Thousands of Iraqis took to the streets of the Iraqi capital on Saturday to demand the withdrawal of Turkish troops in the north of the country.

Protesters burned Turkish flags and carried banners attacking the Ankara.

Among the crowd were hundreds of fighters from Iraq's many Shia militias - many viewed as opponents of the country's embattled Iraqi Prime Minister Haider al-Abadi - whose leaders have announced that Turkish troops were 'legitimate targets' for reprisals. 

Abadi has pursued an anti-corruption drive since he took office and attempted to rein in Iraq's powerful Shia militias.

Abadi challenger?

The fact that many of the militiamen in Baghdad's Tahrir Square were dressed in fatigues is seen as another swipe at the Abadi government's ineffectiveness at dealing with the crisis.

As was the presence of former Prime Minister Nouri al-Maliki who has been derided for sectarian policies against Iraq's Sunni population and overseeing a government mired with corruption. 

As he made his way through the crowd he was mobbed by supporters who clambered to greet the controversial Iraqi politician.

Although Maliki is backed by many Shia militias he is also viewed by many of his coreligionists as a symbol of the vast wealth accumulated by many of Iraq's elected politicians during their time in office.

Corruption has been blamed for the sweeping advances the Islamic State group made in June 2014.

The support the extremists got from otherwise moderate Sunnis was also viewed as a reflection of Maliki's alienating form of governance.

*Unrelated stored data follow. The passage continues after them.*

Lemma sint32_wrap32 z : sint32 (wrap32 z) = sint32 z.
Proof. unfold sint32, wrap32. by rewrite Z.mod_mod by lia. Qed.

Create HintDb xv6.
Create Rewrite HintDb wrap32.
#[export] Hint Resolve wrap32_range sint32_range : xv6.
#[export] Hint Rewrite wrap32_wrap32 wrap32_add_l wrap32_add_r wrap32_sub_l
  wrap32_sub_r sint32_wrap32 : wrap32.

(** ** Kernel threads

    A C function of the kernel is a program of the monad [M K], where [K]
    is the kernel's state.  Code runs from one thread's point of view: a
    call that switches to another thread ([swtch] in swtch.S) takes the
    next move of the environment, a state change that stands for
    everything the rest of the system does until this thread runs again.
    When the environment has no move left, the thread stays off the CPU:
    the outcome is [Blocked]. *)

Definition env (K : Type) : Type := list (K → K).

Inductive outcome (K A : Type) : Type :=
  | Ret (a : A) (e : env K) (k : K)   (** returned [a] *)
  | Panic (msg : string) (k : K)      (** called [panic(msg)] *)
  | Blocked (k : K)                   (** off the CPU or spinning, for good *)
  | Fault (k : K)                     (** used an invalid pointer or index *)
  | NoFuel (k : K).                   (** ran past the loop bound given *)
Arguments Ret {K A} a e k.
Arguments Panic {K A} msg k.
Arguments Blocked {K A} k.
Arguments Fault {K A} k.
Arguments NoFuel {K A} k.

Definition M (K A : Type) : Type := env K → K → outcome K A.

#[export] Instance M_ret K : MRet (M K) := λ A a e k, Ret a e k.
#[export] Instance M_bind K : MBind (M K) := λ A B f m e k,
  match m e k with
  | Ret a e' k' => f a e' k'
  | Panic msg k' => Panic msg k'
  | Blocked k' => Blocked k'
  | Fault k' => Fault k'
  | NoFuel k' => NoFuel k'
  end.

Section monad.
Context {K : Type}.
Implicit Types (e : env K) (k : K).

Definition mget : M K K := λ e k, Ret k e k.
Definition gets {A} (f : K → A) : M K A := λ e k, Ret (f k) e k.
Definition modify (f : K → K) : M K unit := λ e k, Ret tt e (f k).
Definition mpanic {A} (msg : string) : M K A := λ _ k, Panic msg k.
Definition mfault {A} : M K A := λ _ k, Fault k.
Definition mspin {A} : M K A := λ _ k, Blocked k.

(** Dereference of a pointer that may be null or out of range. *)
Definition deref {A} (o : option A) : M K A :=
  match o with Some a => mret a | None => mfault end.

(** [if(b) m] of C. *)
Definition when (b : bool) (m : M K unit) : M K unit :=
  if b then m else mret tt.

(** Give the CPU away and come back after the environment's next move. *)
Definition switch : M K unit := λ e k,
  match e with
  | [] => Blocked k
  | f :: e' => Ret tt e' (f k)
  end.

(** [while(test()) body;] for at most [fuel] evaluations of the test. *)
Fixpoint mwhile (fuel : nat) (test : M K bool) (body : M K unit) : M K unit :=
  match fuel with
  | O => λ _ k, NoFuel k
  | S fuel => b ← test; if b : bool then body ≫= λ _, mwhile fuel test body else mret tt
  end.

(** A loop that each turn either goes on ([inl]) or returns a value ([inr]). *)
Fixpoint mloop {A} (fuel : nat) (body : M K (unit + A)) : M K A :=
  match fuel with
  | O => λ _ k, NoFuel k
  | S fuel => r ← body;
    match r with inl _ => mloop fuel body | inr a => mret a end
  end.

(** Loops whose body gives the CPU away, at most one turn per move. *)
Definition mwait (test : M K bool) (body : M K unit) : M K unit :=
  λ e k, mwhile (S (length e)) test body e k.
Definition mrepeat {A} (body : M K (unit + A)) : M K A :=
  λ e k, mloop (S (length e)) body e k.

Lemma bind_eq {A B} (m : M K A) (f : A → M K B) e k :
  (m ≫= f) e k =
  match m e k with
  | Ret a e' k' => f a e' k'
  | Panic msg k' => Panic msg k'
  | Blocked k' => Blocked k'
  | Fault k' => Fault k'
  | NoFuel k' => NoFuel k'
  end.
Proof. done. Qed.

Lemma bind_ret_l {A B} (a : A) (f : A → M K B) e k :
  (mret a ≫= f) e k = f a e k.
Proof. done. Qed.

Lemma bind_gets {A B} (g : K → A) (f : A → M K B) e k :
  (gets g ≫= f) e k = f (g k) e k.
Proof. done. Qed.

Lemma bind_mget {B} (f : K → M K B) e k : (mget ≫= f) e k = f k e k.
Proof. done. Qed.

Lemma bind_modify {B} (g : K → K) (f : unit → M K B) e k :
  (modify g ≫= f) e k = f tt e (g k).
Proof. done. Qed.

Lemma bind_deref {A B} (a : A) (f : A → M K B) e k : (deref (Some a) ≫= f) e k = f a e k.
Proof. done. Qed.

Lemma bind_Ret {A B} (m : M K A) (f : A → M K B) e k a e' k' :
  m e k = Ret a e' k' → (m ≫= f) e k = f a e' k'.
Proof. intros H. by rewrite bind_eq, H. Qed.

Lemma bind_assoc {A B C} (m : M K A) (f : A → M K B) (g : B → M K C) e k :
  ((m ≫= f) ≫= g) e k = (m ≫= λ a, f a ≫= g) e k.
Proof. rewrite !bind_eq. by destruct (m e k). Qed.

Lemma bind_Ret_inv {A B} (m : M K A) (f : A → M K B) e k b e' k' :
  (m ≫= f) e k = Ret b e' k' →
  ∃ a e1 k1, m e k = Ret a e1 k1 ∧ f a e1 k1 = Ret b e' k'.
Proof. rewrite bind_eq. destruct (m e k); naive_solver. Qed.
End monad.

Create Rewrite HintDb mstep.
#[export] Hint Rewrite @bind_ret_l @bind_gets @bind_mget @bind_modify @bind_deref : mstep.

(** [msteps] runs the steps that need no reasoning; [mgo t] runs a call
    whose outcome the tactic [t] proves. *)
Ltac msteps := autorewrite with mstep; cbv beta.
Ltac asteps := repeat (progress (rewrite ?bind_assoc; msteps)).
Tactic Notation "mgo" tactic1(t) := erewrite bind_Ret by (solve [t]).

(** ** Reasoning about outcomes

    [wpo Φ Ψ o]: the outcome [o] returns with [Φ], or stops for a reason and in
    a state that satisfy [Ψ]. *)

Inductive stop := SPanic (msg : string) | SBlocked | SFault | SNoFuel.

Definition wpo {K A} (Φ : A → env K → K → Prop) (Ψ : stop → K → Prop)
    (o : outcome K A) : Prop :=
  match o with
  | Ret a e k => Φ a e k
  | Panic msg k => Ψ (SPanic msg) k
  | Blocked k => Ψ SBlocked k
  | Fault k => Ψ SFault k
  | NoFuel k => Ψ SNoFuel k
  end.

Section outcomes.
Context {K : Type}.
Implicit Types (e : env K) (k : K) (Ψ : stop → K → Prop).

Lemma wpo_bind {A B} (m : M K A) (f : A → M K B) Φ Ψ e k :
  wpo (λ a e' k', wpo Φ Ψ (f a e' k')) Ψ (m e k) → wpo Φ Ψ ((m ≫= f) e k).
Proof. rewrite bind_eq. by destruct (m e k). Qed.

Lemma wpo_mono {A} (Φ Φ' : A → env K → K → Prop) Ψ Ψ' o :
  wpo Φ Ψ o → (∀ a e k, Φ a e k → Φ' a e k) → (∀ s k, Ψ s k → Ψ' s k) → wpo Φ' Ψ' o.
Proof. destruct o; cbn; auto. Qed.

(** [m] does not give the CPU away, has no loop that can run out of fuel, and
    leaves [g] of the state alone; it may spin on a lock if [b] is set. *)
Definition may_stop (b : bool) (s : stop) : Prop :=
  match s with SNoFuel => False | SBlocked => b = true | _ => True end.

Definition steady {A B} (b : bool) (g : K → B) (m : M K A) : Prop :=
  ∀ e k, wpo (λ _ e' k', e' = e ∧ g k' = g k)
             (λ s k', may_stop b s ∧ g k' = g k) (m e k).

Context {B : Type} (b : bool) (g : K → B).

Lemma steady_ret {A} (a : A) : steady b g (mret a).
Proof. by intros e k. Qed.
Lemma steady_mget : steady b g mget.
Proof. by intros e k. Qed.
Lemma steady_gets {A} (f : K → A) : steady b g (gets f).
Proof. by intros e k. Qed.
Lemma steady_modify f : (∀ k, g (f k) = g k) → steady b g (modify f).
Proof. intros H e k. split; [done|apply H]. Qed.
Lemma steady_mpanic {A} msg : steady b g (mpanic (A := A) msg).
Proof. by intros e k. Qed.
Lemma steady_mfault {A} : steady b g (mfault (A := A)).
Proof. by intros e k. Qed.
Lemma steady_mspin {A} : steady true g (mspin (A := A)).
Proof. by intros e k. Qed.
Lemma steady_deref {A} (o : option A) : steady b g (deref o).
Proof. by destruct o; intros e k. Qed.

Lemma steady_bind {A C} (m : M K A) (f : A → M K C) :
  steady b g m → (∀ a, steady b g (f a)) → steady b g (m ≫= f).
Proof.
  intros Hm Hf e k. apply wpo_bind. eapply wpo_mono; [apply Hm|..|done].
  intros a e' k' [-> E]. eapply wpo_mono; [apply Hf|..]; cbn.
  - intros c e'' k'' [-> ?]. split; congruence.
  - intros s k'' [? ?]. split; congruence.
Qed.

Lemma steady_when t m : steady b g m → steady b g (when t m).
Proof. destruct t; [done|]. intros _. apply steady_ret. Qed.
End outcomes.

Create HintDb steady discriminated.
#[export] Hint Constants Opaque : steady.
#[export] Hint Resolve steady_ret steady_mget steady_gets steady_mpanic steady_mfault
  steady_mspin steady_deref steady_when : steady.

(** [solve_steady] walks through a program. *)
Ltac solve_steady :=
  repeat first
    [ progress intros
    | solve [auto with steady]
    | match goal with
      | |- steady _ _ (mbind _ _) => apply steady_bind
      | |- steady _ _ (modify _) => apply steady_modify; reflexivity
      | |- steady _ _ (when _ _) => apply steady_when
      | |- steady _ _ (match ?x with _ => _ end) => destruct x
      end ].

(** ** Programs that cannot run out of fuel

    [fuelsafe s m]: [m] never runs past a loop bound, and it takes moves off
    the environment only from the front; if [s] is set it takes at least
    one whenever it returns. *)

Section fuelsafe.
Context {K : Type}.
Implicit Types (e : env K) (k : K).

Definition fuelsafe {A} (s : bool) (m : M K A) : Prop :=
  ∀ e k, wpo (λ _ e' _, (Nat.b2n s + length e' ≤ length e)%nat)
             (λ r _, r ≠ SNoFuel) (m e k).

Lemma fuelsafe_steady {A} (m : M K A) : steady true (λ _, tt) m → fuelsafe false m.
Proof.
  intros H e k. eapply wpo_mono; [apply H|..].
  - by intros a e' k' [-> _].
  - by intros [] k' [? _].
Qed.

Lemma fuelsafe_weaken {A} s (m : M K A) : fuelsafe s m → fuelsafe false m.
Proof. intros H e k. eapply wpo_mono; [apply H|..|done]. cbn. intros. lia. Qed.

Lemma fuelsafe_bind {A B} s t (m : M K A) (f : A → M K B) :
  fuelsafe s m → (∀ a, fuelsafe t (f a)) → fuelsafe (s || t) (m ≫= f).
Proof.
  intros Hm Hf e k. apply wpo_bind. eapply wpo_mono; [apply Hm|..|done].
  intros a e' k' Hl. eapply wpo_mono; [apply Hf|..|done].
  intros b e'' k'' Hl'. destruct s, t; cbn in *; lia.
Qed.

Lemma fuelsafe_ret {A} (a : A) : fuelsafe false (mret a).
Proof. intros e k. cbn. lia. Qed.

Lemma fuelsafe_stop {A} s (m : M K A) :
  (∀ e k, match m e k with Ret _ _ _ | NoFuel _ => False | _ => True end) → fuelsafe s m.
Proof. intros H e k. specialize (H e k). by destruct (m e k). Qed.

Lemma fuelsafe_switch : fuelsafe true (switch (K := K)).
Proof. intros [|f e] k; cbn; [done|lia]. Qed.

Lemma fuelsafe_when b s m : fuelsafe s m → fuelsafe false (when b m).
Proof. destruct b; [by apply fuelsafe_weaken|intros _; apply fuelsafe_ret]. Qed.

Lemma fuelsafe_mwhile fuel test body e k :
  fuelsafe false test → fuelsafe true body → (length e < fuel)%nat →
  wpo (λ _ e' _, (length e' ≤ length e)%nat) (λ r _, r ≠ SNoFuel) (mwhile fuel test body e k).
Proof.
  intros Ht Hb. revert e k. induction fuel as [|fuel IH]; intros e k Hf; [lia|].
  cbn [mwhile]. apply wpo_bind. eapply wpo_mono; [apply Ht|..|done]. cbn.
  intros [] e1 k1 H1; [|cbn; lia]. apply wpo_bind. eapply wpo_mono; [apply Hb|..|done]. cbn.
  intros _ e2 k2 H2. eapply wpo_mono; [apply IH; lia|..|done]. cbn. intros. lia.
Qed.

Lemma fuelsafe_mwait test body :
  fuelsafe false test → fuelsafe true body → fuelsafe false (mwait test body).
Proof. intros Ht Hb e k. eapply fuelsafe_mwhile; eauto. Qed.

(** A turn of the loop that goes on has taken a move. *)
Definition fuelsafe_turn {A} (body : M K (unit + A)) : Prop :=
  ∀ e k, wpo (λ r e' _, (match r with inl _ => 1 | inr _ => 0 end + length e' ≤ length e)%nat)
             (λ r _, r ≠ SNoFuel) (body e k).

Lemma fuelsafe_mrepeat {A} (body : M K (unit + A)) :
  fuelsafe_turn body → fuelsafe false (mrepeat body).
Proof.
  intros Hb e k. unfold mrepeat.
  cut (∀ fuel e k, (length e < fuel)%nat →
    wpo (λ _ e' _, (length e' ≤ length e)%nat) (λ r _, r ≠ SNoFuel) (mloop fuel body e k)).
  { intros H. eapply wpo_mono; [apply H; lia|..]; auto. }
  clear e k. induction fuel as [|fuel IH]; intros e k Hf; [lia|].
  cbn [mloop]. apply wpo_bind. eapply wpo_mono; [apply Hb|..|done]. cbn.
  intros [u|a] e1 k1 H1; [|cbn; lia].
  eapply wpo_mono; [apply IH; lia|..|done]. cbn. intros. lia.
Qed.
End fuelsafe.

(** ** Invariants under interference

    [hoare G R P m Q]: started in a state with [P], [m] gives the CPU away only
    in states with [G], and returns, if it does, in a state with [Q], in
    every environment that turns a state with [G] into one with [R]. *)

Section hoare.
Context {K : Type}.
Implicit Types (e : env K) (k : K) (G R P : K → Prop).

Definition respects G R (f : K → K) : Prop := ∀ k, G k → R (f k).

Definition hoare {A} G R P (m : M K A) (Q : A → K → Prop) : Prop :=
  ∀ e k, Forall (respects G R) e → P k →
    wpo (λ a e' k', Forall (respects G R) e' ∧ Q a k') (λ s k', s = SBlocked → G k') (m e k).

Lemma hoare_conseq {A} G R P P' (m : M K A) Q Q' :
  hoare G R P m Q → (∀ k, P' k → P k) → (∀ a k, Q a k → Q' a k) → hoare G R P' m Q'.
Proof.
  intros H HP HQ e k He Hk. eapply wpo_mono; [apply H; auto|..|done]. naive_solver.
Qed.

Lemma hoare_pre {A} G R P P' (m : M K A) Q :
  hoare G R P m Q → (∀ k, P' k → P k) → hoare G R P' m Q.
Proof. intros H HP. by eapply hoare_conseq. Qed.

Lemma hoare_bind {A B} G R P (m : M K A) (f : A → M K B) S Q :
  hoare G R P m S → (∀ a, hoare G R (S a) (f a) Q) → hoare G R P (m ≫= f) Q.
Proof.
  intros Hm Hf e k He Hk. apply wpo_bind. eapply wpo_mono; [by apply Hm|..|done].
  intros a e' k' [He' Hk']. by apply Hf.
Qed.

Lemma hoare_ret {A} G R P (a : A) (Q : A → K → Prop) :
  (∀ k, P k → Q a k) → hoare G R P (mret a) Q.
Proof. intros H e k He Hk. split; auto. Qed.

Lemma hoare_modify G R P f (Q : unit → K → Prop) :
  (∀ k, P k → Q tt (f k)) → hoare G R P (modify f) Q.
Proof. intros H e k He Hk. split; auto. Qed.

Lemma hoare_gets {A} G R P (f : K → A) : hoare G R P (gets f) (λ a k, P k ∧ a = f k).
Proof. by intros e k He Hk. Qed.

Lemma hoare_deref {A} G R P (o : option A) : hoare G R P (deref o) (λ a k, P k ∧ o = Some a).
Proof. destruct o; by intros e k He Hk. Qed.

Iraqi army units stationed in the north of the country rapidly disintegrated due to manpower shortages and insufficient supplies as IS forces and allied Sunni militias steamrollered into them.

Al-Araby al-Jadeed's Iraq reporter said some in the crowd hit the former prime minister with their shoes.

Maliki and his associates were targeted by Abadi's anti-corruption drive.

A wave of protests against corruption and power shortages swept Iraq during the summer months. 

However, the protests died down and Abadi appears to have watered down some of his efforts in the face of opposition from Iran, one of Maliki's key allies.

Turkey's latest military presence in northern Iraq began last year, but a new batch of troops sent over the border last week led to mass protests in Baghdad.

Ankara insists that the Kurdish local government invited the troops in to train Peshmerga fighters.

President Tayyip Recep Erdogan has said a withdrawal by Turkish troops is "out of the question".

Erbil denies it agreed to increase the presence of Turkish troops at a base close to the Islamic State group's self-declared capital Mosul.

Ankara and Baghdad

What the protests appear to be an attempt to challenge Abadi's handling of the crisis.

However, Saad al-Muttalibi, an Iraqi lawmaker who is allied to Maliki, said that the demonstration was not aimed at Abadi.

"This is a clear message that the Iraqi politicians and the people of Iraq are against this intrusion into the sovereignty of Iraq," he said.

"We support the processes, but we think the people will be heard in such important events.”

Harith al-Qarawee, an Iraq researcher at Brandeis University, disagreed and said that many were motivated by a desire to weaken Abadi's popularity over Iraq's Shia majority.

"For Maliki and his allies in the Shia paramilitary groups, this was an opportunity to consolidate their Shia constituency," he said. "Iraq is the 'sick man' of the region."

Qarawee added that divisions were benefiting the Islamic State group who still hold much of northern and western Iraq.

It is also leading other Iraqi powers to supersede Baghdad's already fragile rule over the rest of the country.